A LITTLE while ago, I had developed the theory that the American Presidency is really on a two-year Presidency – the first two years being a frantic attempt to execute the mandate handed down by the people; the second half, in virtual campaign mode, defending the mandate while trying to get themselves, or their party representatives, [re]elected.
Even with our election possibly weeks away, we cannot begin to compare – even in relative terms – to the level of electioneering taking place in America today, even with their elections scheduled to take place a year from now. Even as the Republican party is in the throes of selecting a leader from a lineup of parochial strong men, rehashed presidential hopefuls, and elements of the lunatic fringe, President Barack Obama has been engaged in political firefighting, putting down one issue even as another one flares up.
‘The tea partiers, who are controlling the Republican Party, publicly stated that their policy is to do whatever it takes to ensure that Obama only serves one term. What underlines that? Screw the country; we’re going to do whatever we can to get this black man out of here’ |
After putting the ‘birther’ issue to rest, and killing Osama bin Laden, he’s attacked on jobs. Striving to put the economy back in order, he has to face unprecedented opposition on the debt ceiling issue. Struggling to ensure that the gap between rich and poor in America doesn’t get wider even as the economy is in trouble, he is attacked on his Buffet Rule Tax which taxes richer Americans. Perhaps most sickening, particularly considering the recent revelations that a growing number of persons mainly children in the wealthiest country in the world do not have access to basic health care (poverty is also on the rise), is the opposition that was received by ‘Obamacare’.What is at work here is this mindless machine, this relentless force, the main purpose of which is not to legitimately interrogate but to oppose on every possible front in which opposition seems even barely legitimate. Compared to the Presidency of Bill Clinton for example, even with Republican control of both houses of Congress, the greatest opposition Clinton faced came out of the Monica Lewinsky scandal.
We need to call it like it is. There is a clear underbelly of racism that is running through American politics today. On Friday night, I was watching the Piers Morgan interview of Morgan Freeman, who summed it up clearly and unwaveringly:
“The tea partiers, who are controlling the Republican Party, publicly stated their policy is to do whatever it takes to ensure that Obama only serves one term. What underlines that? Screw the country; we’re going to do whatever we can to get this black man out of here.”

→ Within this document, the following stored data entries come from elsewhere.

(* ===== verification/TranslationExamples.v ===== *)
(** * The translation on concrete streams

    The theorems of [TranslationSpec] and [TranslationSafety] applied to small
    streams, and the inputs behind the findings on the packet path: a layer
    index one past the last, numbers used twice after a first packet that was
    dropped, and holes left by layers held back for bandwidth. *)

From S2P Require Import Prelude DdTypes.
From S2P Require Import Vp8 Packet RangeMap RtpMunger OrderedMap Vp8Munger LayerSelectors DdSelector Bitrates Forwarder.
From S2P Require Import Translation TranslationSpec TranslationSafety.

(** A converter and a reading of NTP times. *)
Definition ex_rtp (rate d : Z) : Z := u64 (Z.quot (d * rate) 1000000000).
Definition ex_ntp (t : Z) : Z := Z.shiftr t 32 * 1000000000.

Definition ex_packet_of (ssrc sn ts len : Z) (key : bool) : RTPPacket :=
  mkRTPPacket (plain_packet sn ts true key len) ssrc 96 (u32 ts).

Definition translate (p : RTPPacket) (layer : Z) (f : Forwarder alist) :=
  GetTranslationParams ex_rtp ex_ntp p layer 0 0 f.
(** The arithmetic on the fields does not wrap. *)
Lemma h264_info_eq s l r t b : h264_wf s -> default (0, 0, 0, 0) (s_crop s) = (l, r, t, b) ->
  let width := u64 (u64 (s_width_mbs s + 1) * 16) in
  let height := u64 (u64 (s_height_units s + 1) * 16) in
  let height := if negb (s_frame_mbs_only s) then u64 (height * 2) else height in
  mkSPSInfo (s_format s) width height (u64 (l + r + t + b) >? 0) l r t b width height
    (u64 (width - u64 (u64 (l + r) * crop_x s))) (u64 (height - u64 (u64 (t + b) * crop_y s))) = h264_info s.
Proof.
  intros W E. pose proof (sw_codes s W) as Hc. rewrite !Forall_cons in Hc. unfold size_code in Hc.
  destruct Hc as (_ & _ & _ & _ & _ & _ & Hw & Hh & _). pose proof (sw_fits s W) as Hfit. rewrite E in Hfit.
  assert (size_code l /\ size_code r /\ size_code t /\ size_code b) as (Hl & Hr & Ht & Hb).
  { pose proof (sw_crop s W) as Hcr. destruct (s_crop s) as [[[[? ?] ?] ?]|]; cbn in E, Hcr; [by injection E as -> -> -> ->|].
    injection E as <- <- <- <-. unfold size_code. lia. }
  unfold size_code in *. cbv zeta. unfold h264_info. rewrite E.
  rewrite (u64_small (s_width_mbs s + 1)), (u64_small (s_height_units s + 1)) by lia.
  assert (u64 ((s_width_mbs s + 1) * 16) = s_width s) as -> by (unfold s_width; rewrite u64_small; lia).
  assert ((if negb (s_frame_mbs_only s) then u64 (u64 ((s_height_units s + 1) * 16) * 2)
           else u64 ((s_height_units s + 1) * 16)) = s_height s) as ->.
  { unfold s_height. rewrite (u64_small ((s_height_units s + 1) * 16)) by lia.
    destruct (s_frame_mbs_only s); cbn [negb]; [lia|]. rewrite u64_small; lia. }
  assert (0 <= s_width s < 2 ^ 40 /\ 0 <= s_height s < 2 ^ 40) as [Hsw Hsh]
    by (unfold s_width, s_height; case_if; lia).
  destruct (crop_range s). destruct Hfit as [Hfx Hfy].
  assert (0 <= (l + r) * crop_x s) by nia. assert (0 <= (t + b) * crop_y s) by nia.
  rewrite (u64_small (l + r)), (u64_small (t + b)), (u64_small (l + r + t + b)) by lia.
  by rewrite (u64_small ((l + r) * crop_x s)), (u64_small ((t + b) * crop_y s)), !u64_small by lia.
Qed.

Lemma takes_h264 s : h264_wf s -> takes h264Fields (h264_bits s) (h264_info s).
Proof.
  intros W. pose proof (sw_codes s W) as Hc. rewrite !Forall_cons in Hc.
  destruct Hc as (Hid & _ & _ & _ & Hfn & Hrefs & Hw & Hh & _). unfold h264Fields, h264_bits.
  pose proof (fun A (k : Z -> R A) n l l2 c (Hl : zlen l = n) (Hn : n <= 64) =>
    takes_bind (orZero 0 (ReadBits n)) k l l2 (Z_of_bits l) c (takes_orZero 0 _ _ _ (takes_bits n l Hl Hn))) as Hbits.
  apply (takes_bind _ _ _ _ (s_profile s)).
  { apply takes_orZero, (takes_value 8); [apply W|lia]. }
  apply Hbits; [apply W|lia|]. apply Hbits; [apply W|lia|]. take_ignoring.
  apply (takes_bind _ _ _ _ (s_format s)); [by apply takes_chroma|]. take_ignoring.
  apply (takes_bind _ _ _ _ tt); [apply takes_poc, W|]. do 5 take_ignoring.
  apply (takes_bind _ _ _ _ tt).
  { destruct (s_frame_mbs_only s); cbn [negb]; [apply takes_ret|].
    change [s_adaptive s] with ([s_adaptive s] ++ []). do 2 take_ignoring. }
  take_ignoring. rewrite <- (app_nil_r (window_bits _)).
  apply (takes_bind _ _ _ _ (default (0, 0, 0, 0) (s_crop s))); [apply takes_crop, W|].
  destruct (default (0, 0, 0, 0) (s_crop s)) as [[[l r] t] b] eqn:E. rewrite cropUnits_eq.
  rewrite <- (h264_info_eq s l r t b W E). apply takes_ret.
Qed.

(** C28: an H.264 sequence parameter set that was written without a scaling
    matrix and with a cropping window inside the picture ([h264_wf]), escaped
    and put behind a start code or none, parses to its size in macroblocks and
    to the size that the frame cropping leaves, for every profile, chroma
    format and field coding and whatever the fields around them.  A scaling
    matrix is not skipped ([h264_scaling_list_misread]), and a window larger
    than the picture wraps around ([h264_window_wraps]). *)
Theorem parseH264SPS_roundtrip s c h data rest : h264_wf s -> start_code c -> Z.land h 0x1F = 7 -> bytes data ->
  bits_of_bytes data = h264_bits s ++ rest -> parseH264SPS (c ++ h :: escape 0 data) = Ok (h264_info s).
Proof.
  intros W Hc Hh Hb E. unfold parseH264SPS.
  assert (h <> 0) as Hh0 by (intros ->; done).
  rewrite zlen_app, zlen_cons. pose proof (zlen_nonneg c). pose proof (zlen_nonneg (escape 0 data)).
  rewrite (proj2 (Z.ltb_ge _ 1)), stripStartCode_ok by done || lia.
  change (load (fault panicked) (h :: escape 0 data) 0) with (Ok h : res h26x_error Z). cbn [res_bind].
  rewrite Hh. cbn [Z.eqb Pos.eqb negb]. change (zdrop 1 (h :: ?l)) with l.
  unfold removeEmulationPreventionBytes. rewrite unescape_escape by done.
  by apply (NewBitReader_takes _ (h264_bits s) _ _ rest); [|apply takes_h264|].
Qed.

(** ** What the extraction promises *)

Lemma unescape_bytes data : bytes data -> forall p2 p1, bytes (unescape p2 p1 data).
Proof.
  induction 1 as [|b data Hb _ IH]; intros p2 p1; [constructor|]. cbn [unescape]. case_if; [apply IH|].
  constructor; [done|apply IH].
Qed.

Lemma stripStartCode_bytes nal : bytes nal -> bytes (stripStartCode nal).
Proof.
  intros Hb. unfold stripStartCode.
  destruct nal as [|[] nal]; try done. destruct nal as [|[] nal]; try done.
  destruct nal as [|[|[]|] nal]; try done; [destruct nal as [|[|[]|] nal]; try done|];
    repeat (apply Forall_inv_tail in Hb); done.
Qed.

The greatest challenge facing the administration of Barack Obama today is not legitimate criticism and opposition but an attempt to depose him from government by undermining and unraveling not only his presidency but the very fabric of America if that means justifies the end. What we have here is a self-justifying and self-fulfilling prejudice at work. In the minds of a large section of America, and the people who represent them, and who come from them, is the concept that Barack Obama – being racially deficient – is not fit to rule, and then they have gone about trying to prove precisely that.
And his presidency is feeling it, as is most apparent in his departure from some of his core principles. The same Obama who won the Nobel Peace Prize less than a proper year into office has traded off his ideals of global consensus and the respect for individual dignity of people all over the world, has now chosen to unilaterally use America’s veto power against Palestine’s bid for statehood. The visionary who promised a strong, moral international leadership as a departure from the global cowboy antics of George Bush Jr. and his merry band of neo-conservative hawks, has based a crucial foreign policy decision on his need to appease the small but powerful pro-Israel lobby and the Christian conservative right.
When Obama won the election in 2008, we were all ecstatic. What greater sign of things to come could there be than the sole global democratic superpower having leapt the potentially paralyzing hurdle of racism to elect the son of a black African immigrant, half a century after segregation.
Today, that assessment seems premature. From the evidence, what appeared back then to be a genuine moment of enlightenment by America now appears to have been a mixture of genuine support and complacency by that country’s racist heartland. And today, it appears that the latter are intent on viciously correcting their error. If Obama gets re-elected, and perhaps even more so if not, America is going to have to take a long, hard look at itself in the mirror.
As an aside, at the time of writing this article, I was hopeful that debris from the falling satellite would damage my property so that I can come in to a few million dollars from NASA.